In a very real sense, Charity knew, Vassily was almost like another race of man. Stronger, brighter, tougher. A literary genius, a man of great vision. The kind of man who came along once in a generation. Shakespeare. Dante. Tolstoy. Humanity existed in order to produce men like this. They were rare and they were precious.
He picked up her hand and rubbed her knuckles with the pad of his thumb. “Please,” he said softly, his voice shaking. “Please dine with me tonight. I need you. You cannot begin to imagine how much I need you.”
She’d never heard that tone of voice from him, ever. Vassily’s normal speaking voice was precise and cool, strong and deliberate. He had a natural arrogance that precluded pleading.
Her heart shied away at the thought, becoming a cold little fist in her chest.
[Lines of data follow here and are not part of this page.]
Lemma prepareLifecycle_carried (d : FileData) (w : World) :
  core_ok (clock (w_tick w)) d →
  let '((d', _), _) := clocked (prepareLifecycle clock o d) w in carried (fd_Grants d) (fd_Grants d').
Proof.
  intros Hd. rewrite clocked_world.
  unfold prepareLifecycle, expireDue, retainStaleReservations, now, mbind, clocked_bind, mret, clocked_ret.
  pose proof (expire_at_ok (clock (w_tick w)) (clock (w_tick w)) d Hd) as [Hc _].
  assert (carried (fd_Grants d) (fd_Grants (fst (expire_at (clock (w_tick w)) d)))) as H1.
  { apply carried_map. intros g. apply expired_terms. }
  destruct (expire_at (clock (w_tick w)) d) as [d1 c1]. cbn in H1, Hc.
  assert (core_ok (clock (S (w_tick w))) d1) as Hc1 by (by apply (core_ok_tick clock Hclock (w_tick w)); [lia|]).
  pose proof (retain_at_grants _ (clock (S (w_tick w))) o d1 Hc1) as H2.
  destruct (retain_at o (clock (S (w_tick w))) d1) as [d2 c2]. cbn in H2. cbn. rewrite H2.
  etrans; [exact H1|]. apply carried_map. intros g. apply refreshed_terms.
Qed.

(** Reconciling the working data of a transaction. *)
Lemma reconcile_run (w : World) (d0 d : FileData) :
  holds w d0 → working d0 w d →
  let '((d', changed), w') := clocked (reconcileLifecycle clock o d (grantSnapshots (fd_Grants d0))) w in
  saveable w' d' ∧ holds w' d0 ∧ carried (fd_Grants d) (fd_Grants d')
  ∧ (changed = false → fd_Grants d' = fd_Grants d).
Proof.
  intros Hw Hwk. pose proof Hw as (Hl & [Hc0 Hr0] & Hn0). pose proof (co_ids _ _ Hc0) as Hnd.
  pose proof (working_revisions clock new_id w d0 d Hnd Hr0 Hwk) as Hrev.
  pose proof (reconcile_saveable clock new_id o Hclock (max_events o Ho) w d0 d Hw Hwk) as H.
  pose proof (reconcileLifecycle_post clock o (max_events o Ho) _ d _ (w_tick w) (wk_core _ _ _ _ _ Hwk) Hrev) as Hp.
  rewrite clocked_world in *. unfold clocked_post in Hp.
  destruct (reconcileLifecycle _ _ _ _ _) as [[d' c] t']. cbn in H |- *.
  destruct H as (Hs & _ & Hh), Hp as (_ & _ & Hg & _ & _ & _ & ->). split; [done|]. split; [done|].
  rewrite Hg. split; [apply carried_map; intros g; apply reconciled_terms|].
  unfold any_kind. intros Hn. rewrite <- (list_fmap_id (fd_Grants d)) at 2. apply list_fmap_ext.
  intros i g Hi. unfold reconciled. destruct (Nat.eqb _ _) eqn:E; [done|].
  rewrite <- not_true_iff_false, existsb_elem_of in Hn. destruct Hn. exists g.
  split; [by apply list_elem_of_lookup_2 in Hi|]. by rewrite E.
Qed.

Lemma save_run (w : World) (d0 d : FileData) (plan : option PlanRecord) :
  holds w d0 → saveable w d →
  let '(r, w') := saveWithPlan d plan w in
  ∃ d', holds w' d' ∧ match r with
                      | Ok _ => fd_Grants d' ≡ₚ fd_Grants d
                      | Err e => save_failed e ∧ (d' = d0 ∨ fd_Grants d' ≡ₚ fd_Grants d)
                      end.
Proof.
  intros Hw (Hd & Hn & Hext). pose proof (proj1 Hw) as Hl0. specialize (Hext d0 Hl0).
  pose proof (core_ok_writable _ _ d0 d (do_core _ _ Hd) Hext) as Hwr.
  unfold saveWithPlan. destruct (saveRaw (w_storage w) d plan) as [r s] eqn:E.
  set (w' := MkWorld s _ _ _).
  assert (∀ d', loadRaw s = Ok d' → stored_as d d' → holds w' d') as Hst.
  { intros d' Hl' Hst. split; [done|]. split; [by eapply data_ok_stored|].
    intros g Hg. rewrite (stored_Grants _ _ Hst) in Hg. by apply Hn. }
  destruct r as [[]|e].
  - destruct (save_ok_load _ _ _ _ _ Hl0 Hwr E) as (d' & Hl' & Hs). exists d'.
    split; [by apply Hst|apply Hs].
  - assert (save_failed e) as Hf by (exists (w_storage w), d, plan; by rewrite E).
    destruct (save_err_load _ _ _ _ _ _ Hl0 Hwr E) as [Hs|(d' & Hl' & Hs)].
    + exists d0. split; [|by split; [|left]]. by apply (holds_later clock new_id Hclock w).
    + exists d'. split; [by apply Hst|]. split; [done|]. right. apply Hs.
Qed.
She’d give anything not to do this, but life sometimes simply tossed these challenges at you, like dice at your feet.
Either you picked them up or you didn’t. Either you dealt the hand life threw your way or you didn’t.
Charity liked to think that she’d met every challenge so far, no matter how difficult. She remembered that her father, who had volunteered for Vietnam right out of high school and who had never talked about his two tours of duty, always said do the hard thing.
She prepared herself to do the hard thing.
She tried another smile, had no idea how successful it was. Stomach churning, hoping she could keep the tea down, she gave the only possible answer to his plea.
“Yes, of course, Vassily. I would be honored to dine with you tonight.”
Nick snatched his cell phone out of his pocket the instant it vibrated and crouch-walked to the back of the garage, where no one in the house could possibly hear him. He didn’t check caller ID. He knew who was calling.
He pulled at his earbud, where he’d been following what Worontzoff and Charity were saying.
“You fucking well better not be where I think you are,” Di Stefano’s furious voice lashed out at him.
Nick clenched his jaw and hunkered down, his back to the garage wall. He waited a couple of beats so he could get his voice under control. “Bingo.”
“Listen, fuckhead. I don’t know what the hell you think you’re doing, but you are compromising the mission. That’s nothing new. You’ve been compromising the mission for days, but this is beyond your normal craziness. Fall back. Now.”
“No can do. Listen to me,” he whispered urgently. “Worontzoff’s here.”
“What?”
“You heard me. Here at Charity’s house. Right now. He’s been here for over half an hour. I, um, bugged the house here and before you blow up, you better thank me for it, because something is happening late this afternoon and he wants to celebrate it with Charity over dinner at his place.”
The thought drove him insane. He could conjure up with preternatural clarity Worontzoff’s expression the other night in his mansion, touching Charity and getting a hard-on. He could also conjure up, no prob, Worontzoff’s reaction when Charity refused him.
Worontzoff was a king in his world. Kings were used to being obeyed. Kings punished people who didn’t obey them.
“I’m going to tell her,” Nick said suddenly. It was the only thing he could think of to rescue her. Let it all come out. Once she knew the truth, no way would she hare off to his mansion. “Tell her who he is and that she can’t go to his house. He’ll have her killed.” The blood in his veins ran cold as he conjured up possible Worontzoff reactions. If he could have a proxy hang a prostitute up on a meat hook, what he would do to Charity didn’t bear thinking of. In his crazy mind, she was his long-lost love. Once Charity rebuffed him, his revenge would be swift and insanely cruel.